Dear Readers,
Someone dropped me a private note and asked about my writing schedule and what it’s like to be a writer on a day-to-day basis. I suspect he expected a tale of workaholism. I’m not a workaholic, but I’m committed to this work — and have been, my entire life.
Here we go– when I don’t have something unavoidable going on and when I’m not heading into a deadline (deadlines make me get up at 6 or 7 and fall asleep sometime after midnight — even if the novel is done, yet I want to keep revising it and cutting it as long as I can):
1. Wake up between 8:30 and 10.
2. Make coffee, take dog out, take dog back in, feed cat, check rabbits and mice.
3. Time with spouse. Figuring out the course of the day. Knowing that it may be chaotic. Usually check facebook, often from the treadmill or the exercise bike.
4. At some point, my lack of puritan work ethic kicks in and I think of doing things other than write.
5. Somewhere between 11 and 1, I sit down and do some writing.
6. Now that we’re in a new house, there are about twenty extra things to do each day. If I’m lucky, I manage one of them. Because of the recent move — and the fish pond and other property maintenance — I’m sore in ways I haven’t been since never. I’m convinced I’ve dislocated my shoulders and knees and I may be missing a rib.
7. I think about writing no matter what I’m doing, unless I’m sleeping. Even then, I’m not so sure.

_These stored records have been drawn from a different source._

(** A line of code carries logic when it is not blank and is none of the
    simple statement forms, or is one that computes: control flow or a
    call. *)
Definition is_logic_line (line : string) : bool :=
  negb (is_blank line)
  && (match parse_stmt line with Some _ => false | None => true end
      || is_control_flow line || has_call line).

Definition logic_line_count (nb : Notebook.notebook) : nat :=
  length (List.filter is_logic_line
            (concat (map Notebook.source (Notebook.code_cells nb)))).

End ConfigCell.

(** ** Running the code cell *)

Module Session.
Import Text ConfigCell.

(** How an import fails on an installation: the module, or a package
    above it, is not there; or it is there and its own code gives up, as
    pandas does when numpy is missing. *)
Inductive import_failure :=
| NotFound (name : string)
| Broken (name : string).

(** What the cell relies on from the installation: the modules the
    interpreter can import, and how the import of any other module
    fails. *)
Record Kernel := {
  importable : gset string;
  import_failure_of : string -> import_failure }.

(** The state of a kernel session a cell can act on. *)
Record State := {
  config : gmap (string * string) value;
    (** traits set through [%config], by class and trait name; the
        dict-valued trait [InlineBackend.rc] is at its default, the empty
        dict, in the sessions of this development *)
  rcParams : gmap string value;
    (** matplotlib's runtime configuration *)
  user_ns : gmap string value;
    (** the names bound in the user namespace; the kernel's own binding of
        [get_ipython] stands where the session has not rebound it *)
  backend : option string;
    (** the backend selected with [%matplotlib] *)
  stdout : list string
    (** what the session has written to its output streams *) }.

Inductive exn :=
| SyntaxError
| ModuleNotFoundError (name : string)
| ImportError (name : string)
| NameError (name : string)
| AttributeError (obj attr : string)
| TypeError (name : string)
| ValueError (key : string)
| KeyError (key : string).

Definition result := sum exn State.

Definition bind (r : result) (f : State -> result) : result :=
  match r with
  | inl e => inl e
  | inr st => f st
  end.

Notation "r >>= f" := (bind r f) (at level 50, left associativity).

Definition set_config (f : gmap (string * string) value -> gmap (string * string) value)
                      (st : State) : State :=
  {| config := f (config st); rcParams := rcParams st;
     user_ns := user_ns st; backend := backend st; stdout := stdout st |}.

Definition set_rcParams (f : gmap string value -> gmap string value)
                        (st : State) : State :=
  {| config := config st; rcParams := f (rcParams st);
     user_ns := user_ns st; backend := backend st; stdout := stdout st |}.

Definition set_user_ns (f : gmap string value -> gmap string value)
                       (st : State) : State :=
  {| config := config st; rcParams := rcParams st;
     user_ns := f (user_ns st); backend := backend st; stdout := stdout st |}.

Definition set_backend (b : option string) (st : State) : State :=
  {| config := config st; rcParams := rcParams st;
     user_ns := user_ns st; backend := b; stdout := stdout st |}.

(** The module a statement needs the interpreter to find: the one an
    import names, and matplotlib itself for the [%matplotlib] magic. *)
Definition required_module (s : stmt) : option string :=
  match s with
  | SImport m _ => Some m
  | SFromImport m _ => Some m
  | SMatplotlib _ => Some "matplotlib"
  | _ => None
  end.

Definition required_modules (prog : list stmt) : list string :=
  omap required_module prog.

(** The installation has every module the program needs. *)
Definition provides (k : Kernel) (prog : list stmt) : Prop :=
  Forall (fun m => m ∈ importable k) (required_modules prog).

Definition raise_import (f : import_failure) : exn :=
  match f with
  | NotFound n => ModuleNotFoundError n
  | Broken n => ImportError n
  end.

(** Finding a module: the statement goes on with [next] when the
    installation has the module, and raises as the installation says
    otherwise. *)
Definition import_module (k : Kernel) (m : string) (next : result) : result :=
  if decide (m ∈ importable k) then next
  else inl (raise_import (import_failure_of k m)).

(** *** Magic lines

    A line [%name args] runs as [get_ipython().run_line_magic(name, args)]:
    the name [get_ipython] is looked up in the namespace and what it is
    bound to is called.  A value that is not the accessor cannot stand in
    for it. *)
Definition is_shell_accessor (v : value) : bool :=
  match v with
  | VMember m n =>
      (String.eqb m "IPython" || String.eqb m "IPython.core.getipython")
      && String.eqb n "get_ipython"
  | _ => false
  end.

(** The session has not rebound [get_ipython] to something else. *)
Definition shell_ok (st : State) : bool :=
  match user_ns st !! "get_ipython" with
  | None => true
  | Some v => is_shell_accessor v
  end.

Definition run_line_magic (st : State) (next : result) : result :=
  if shell_ok st then next else inl (TypeError "get_ipython").

(** *** matplotlib's parameters

    [rcParams] is an attribute of [matplotlib] and of
    [matplotlib.pyplot]; both name the same store. *)
Definition has_rcParams (modname attr : string) : bool :=
  (String.eqb modname "matplotlib.pyplot" || String.eqb modname "matplotlib")
  && String.eqb attr "rcParams".

Definition nonempty (s : string) : bool :=
  match s with EmptyString => false | _ => true end.

(** An item of a string list: a string as it is, an integer as its
    decimal text. *)
Definition string_item (v : value) : option string :=
  match v with
  | VStr s => Some s
  | VInt n => Some (pretty n)
  | _ => None
  end.

Fixpoint string_items (vs : list value) : option (list string) :=
  match vs with
  | [] => Some []
  | v :: r =>
      match string_item v, string_items r with
      | Some s, Some ss => Some (s :: ss)
      | _, _ => None
      end
  end.

(** The validator of a string-list parameter: a string is cut at its
    commas into trimmed, non-empty items, so that a single name becomes a
    list of one; a list keeps its non-empty items. *)
Definition validate_stringlist (v : value) : option value :=
  match v with
  | VStr s =>
      Some (VList (map VStr (List.filter nonempty
                               (map trim (split_char ","%char s)))))
  | VList vs =>
      match string_items vs with
      | Some ss => Some (VList (map VStr (List.filter nonempty ss)))
      | None => None
      end
  | _ => None
  end.

(** What [rcParams] stores for a key: [font.family] is a string list. *)
Definition rc_validate (key : string) (v : value) : option value :=
  if String.eqb key "font.family" then validate_stringlist v else Some v.

(** *** The [%matplotlib] magic

    The matplotlib backend of a GUI name. *)
Definition backends : list (string * string) :=
  [ ("tk", "TkAgg"); ("gtk", "GTKAgg"); ("gtk3", "GTK3Agg")
  ; ("gtk4", "GTK4Agg"); ("wx", "WXAgg"); ("qt4", "Qt4Agg")
  ; ("qt5", "Qt5Agg"); ("qt6", "QtAgg"); ("qt", "Qt5Agg")
  ; ("osx", "MacOSX"); ("nbagg", "nbAgg"); ("webagg", "WebAgg")
  ; ("notebook", "nbAgg"); ("agg", "agg"); ("svg", "svg"); ("pdf", "pdf")
  ; ("ps", "ps"); ("inline", "module://matplotlib_inline.backend_inline")
  ; ("ipympl", "module://ipympl.backend_nbagg")
  ; ("widget", "module://ipympl.backend_nbagg") ].

Definition backend_of (gui : string) : option string :=
  match List.find (fun p => String.eqb (fst p) gui) backends with
  | Some p => Some (snd p)
  | None => None
  end.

8. I quit writing for the day when I can no longer write for the day. This doesn’t necessarily mean exhaustion — it often means when a problem in writing presents itself and I have to spend time thinking about it, wandering a bit, mulling it over. Or else, it’s when a friend calls to go grab a cup of coffee and it’s easier to say yes to that than stare at the page. Or when I’m reading Haruki Murakami’s new novel and I’d just rather live in that world awhile. Some days go great and I write and write and write until supper. Regardless of whether I’m writing for eight hours or twelve — or three — I tend to avoid all but a handful of friends when a book is in my head.
Too much socializing invades the privacy of my imagination and starts to push it back down into the deep well. I honestly would be happy in a monk’s cell or a prison cell, so long as I could write and read and maybe watch a few junk tv shows each week (or gothic classics from the ’60s like The Real Housewives of the Valley of the Dolls etc. ) And perhaps — in both a monastery and prison — I’d need a supply of cigarette for trading in order to explore the finer aspects of such an existence.
9. Writing fiction is a point of view on life as much as it is a job. If I resist writing, I’m living in hell; if I give in to it, and it goes well, I’m living in a better place; if I give in to it and it goes badly, it’s straight back to hell with me. But I love it. I’d rather be in hell writing than in the other place, not.
10. Sometimes in the middle of the night, I get up and go to my desk and start writing because some lightning bolt hit and I don’t want to miss that moment. But this is just now and then, and I can’t depend on lightning.
11. The physical act of writing can be with a fountain pen or Bic, Macbook or iMac. I tend to write in longhand when problem-solving because there’s something about that extra bit of direct contact of hand to pen to paper that pushes out what I’m holding back. When the “flow” happens, I’m on the computer.
Side note: I find that mathematics helps relax my mind. Not really difficult math problems — closer to arithmetic and algebra, both of which I hated as a kid. But somewhere between creating equations out of everyday events — and some Sudoku — I can sit at my desk and take a writing break that seems to refresh my mind. Doodling in my notebooks helps, too. I’ve been a lifelong doodler, and I think it opens my brain a bit — and the images seen to be almost missives from some undiscovered world.
12. Sometimes I dictate sections of a book using Dragon Natural Speaking software — but these are rough notes and brief paragraphs just to break up a boulder in my mind. Often, these are research notes. As have many writers before me, I’ve discovered that research often confirms the flights of the imagination.
What I haven’t mentioned are the walks, the errands, the despair (at times), the deep conviction that I’m not up to the task of the current book, the crazy-in-love feeling when a section of the book goes great, the wintry pause when doubt slams me in the face and I read every page as if it contracted some terrible disease — no doubt some wood-boring beetle that is, unseen, destroying its foliage. These are foibles of the frozen mind, and at some point, I skate over its pond and manage to make a joke of my own worst thoughts. If all goes well. And I love the entire thing. And it drives me a bit nuts.